Hi all. Is there a way to limit concurrency across...
# ask-community
Hi all. Is there a way to limit concurrency across ops based on a tag? I've seen that the QueuedRunCoordinator has this for runs. Is there a built-in way to achieve this for all ops being run? Ideally this would work with k8s as that is the orchestration we are planning to use with dagster.
Hi Amadou! Would it work to set up celery queues to set up concurrency limits using op tags? You might find this useful: https://docs.dagster.io/_apidocs/libraries/dagster-celery-k8s#dagster_celery_k8s.celery_k8s_job_executor
Thank you for linking to that. If we were to use the celery queues where would the concurrency limits be configured? I don't see mention of that functionality.

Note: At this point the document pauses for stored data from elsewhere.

Record Config := {
  ServiceName : string;
  ServicePort : Z;
  RabbitMQURL : string;
  RabbitMQExchange : string;
  RabbitMQRoutingKey : string;
  RabbitMQMaxRetries : Z;
  RabbitMQRetryBaseDelay : Z;       (* in milliseconds *)
  ServerStartTimeout : Z;           (* in seconds *)
  ServerStopTimeout : Z;            (* in seconds *)
  PublishConfirmTimeout : Z;        (* in seconds *)
  GinMode : string
}.

(** The [Err] of the [*strconv.NumError] that [strconv.Atoi] returns. *)
Inductive NumError := ErrSyntax | ErrRange.

(** [strconv.Atoi]: an optional sign, then decimal digits, at least one,
    and nothing else; the value must be an [int]. *)
Definition Atoi (s : string) : Z + NumError :=
  let '(neg, digits) :=
    match s with
    | String c rest =>
        if Ascii.eqb c "-" then (true, rest)
        else if Ascii.eqb c "+" then (false, rest)
        else (false, s)
    | EmptyString => (false, s)
    end in
  match NilZero.uint_of_string digits with
  | None => inr ErrSyntax
  | Some d =>
      let n := if neg then - Z.of_uint d else Z.of_uint d in
      if (Int64.min_int <=? n) && (n <=? Int64.max_int) then inl n
      else inr ErrRange
  end.

Definition getEnv (env : environ) (key defaultValue : string) : string :=
  let value := env key in
  if negb (String.eqb value "") then value else defaultValue.

Definition getEnvAsInt (env : environ) (key : string) (defaultValue : Z) : Z :=
  let valueStr := env key in
  if String.eqb valueStr "" then defaultValue
  else
    match Atoi valueStr with
    | inr _ => defaultValue
    | inl value => value
    end.

Definition Load (env : environ) : Config + error :=
  let serviceName := getEnv env "SERVICE_NAME" "energy-metering-ingest-api" in
  let servicePort := getEnvAsInt env "SERVICE_PORT" 8080 in
  let rabbitMQURL := getEnv env "RABBITMQ_URL" "" in
  let rabbitMQExchange := getEnv env "RABBITMQ_EXCHANGE" "energy-metering.ingest.exchange" in
  let rabbitMQRoutingKey := getEnv env "RABBITMQ_ROUTING_KEY" "meter.reading.ingested" in
  let rabbitMQMaxRetries := getEnvAsInt env "RABBITMQ_MAX_RETRIES" 3 in
  let rabbitMQRetryBaseDelay := getEnvAsInt env "RABBITMQ_RETRY_BASE_DELAY_MS" 100 in
  let serverStartTimeout := getEnvAsInt env "SERVER_START_TIMEOUT_SEC" 15 in
  let serverStopTimeout := getEnvAsInt env "SERVER_STOP_TIMEOUT_SEC" 15 in
  let publishConfirmTimeout := getEnvAsInt env "PUBLISH_CONFIRM_TIMEOUT_SEC" 5 in
  let ginMode := getEnv env "GIN_MODE" "debug" in
  if String.eqb rabbitMQURL "" then inr (errorString "RABBITMQ_URL is required")
  else
    inl {| ServiceName := serviceName;
           ServicePort := servicePort;
           RabbitMQURL := rabbitMQURL;
           RabbitMQExchange := rabbitMQExchange;
           RabbitMQRoutingKey := rabbitMQRoutingKey;
           RabbitMQMaxRetries := rabbitMQMaxRetries;
           RabbitMQRetryBaseDelay := rabbitMQRetryBaseDelay;
           ServerStartTimeout := serverStartTimeout;
           ServerStopTimeout := serverStopTimeout;
           PublishConfirmTimeout := publishConfirmTimeout;
           GinMode := ginMode |}.

End Config.

(** ** internal/service *)

Module Service.

Import MQ.

Record MeterReading := { Date : string; Data : string; Name : string }.

Record IngestRequest := { PM : list MeterReading }.

Record ClientMetadata := {
  IPAddress : string;
  UserAgent : string;
  HasAuthHeader : bool
}.

(** [IngestMessage]; the comments give the JSON keys. *)
Record IngestMessage := {
  RequestID : string;               (* request_id *)
  ClientFingerprint : string;       (* client_fingerprint *)
  MessageIPAddress : string;        (* ip_address *)
  MessageUserAgent : string;        (* user_agent *)
  ReceivedAt : string;              (* received_at *)
  Payload : IngestRequest           (* payload *)
}.

(** The fields of an [IngestService] that are not the publisher. *)
Record IngestService := { routingKey : string }.

(** What a call of [ProcessReading] draws from outside: [uuid.New().String()],
    [time.Now().Format(time.RFC3339)], and the bytes [json.Marshal] makes of
    the message (it does not fail on a struct of strings and slices). *)
Record service_env := {
  new_uuid : string;
  now_rfc3339 : string;
  marshal : IngestMessage -> string
}.

Definition as_message (se : service_env) (m : IngestMessage) : message :=
  {| marshalled := inl (marshal se m) |}.

(** [fmt.Errorf("PM[%d].<field> cannot be empty", i)]. *)
Definition Errorf_field (i : Z) (field : string) : error :=
  errorString ("PM[" ++ verb_d i ++ "]." ++ field ++ " cannot be empty").

(** [for i, reading := range req.PM]: the first empty field, if any. *)
Fixpoint check_readings (i : Z) (pm : list MeterReading) : option error :=
  match pm with
  | [] => None
  | reading :: rest =>
      if String.eqb (Date reading) "" then Some (Errorf_field i "date")
      else if String.eqb (Data reading) "" then Some (Errorf_field i "data")
      else if String.eqb (Name reading) "" then Some (Errorf_field i "name")
      else check_readings (i + 1) rest
  end.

The concurrency limits would be set by the number of workers and the concurrency options set per worker
(where worker is celery worker)
Okay I think I'm following. Below are a few follow up questions. Some of this might be that I need a deeper understanding of celery+dagster and I'm happy to go read more if you have resources that might fill in the gaps in my understanding. 1. Is there a way to specify what queue a task gets put on based on tags or other op metadata? 2. Is the celery worker deployment something we have to manage or is this a dagster config? 3. When a celery worker pulls a task and launches a k8s job, does it not pull another task until that job is done? I.e. will a worker pull task A and then launch job A and then pull task B and launch job B before job A is complete? Or will it pull task A and launch job A and then wait until job A is done before pulling task B?
Forgive me, I’m not as familiar with the specifics of the celery/dagster specifics either. I do know that some users are using it with some success. (cc @johann) Also, I think that this functionality might come directly to the k8s executor soon. See https://github.com/dagster-io/dagster/issues/6580
No worries. Thanks for sharing that issue. It is slightly different from this use case as it is a limitation across all spawned k8s jobs but is also something I am interested in! The Per-Op limits in Kubernetes doc has good information on the above questions 1. You can specify the queue by using the
tag. doc 2. It looks like the celery workers can be configured with the rest of dagster via a helm chart 3. Based on the content in the deployment architecture I believe the celery task launches the k8s job and waits for it to complete but I am still uncertain on that. It would be helpful to get confirmation on this if anyone knows.
dagsir 1
I believe the celery task launches the k8s job and waits for it to complete
that’s correct
Fantastic. Thank you for the help Johann and Phil!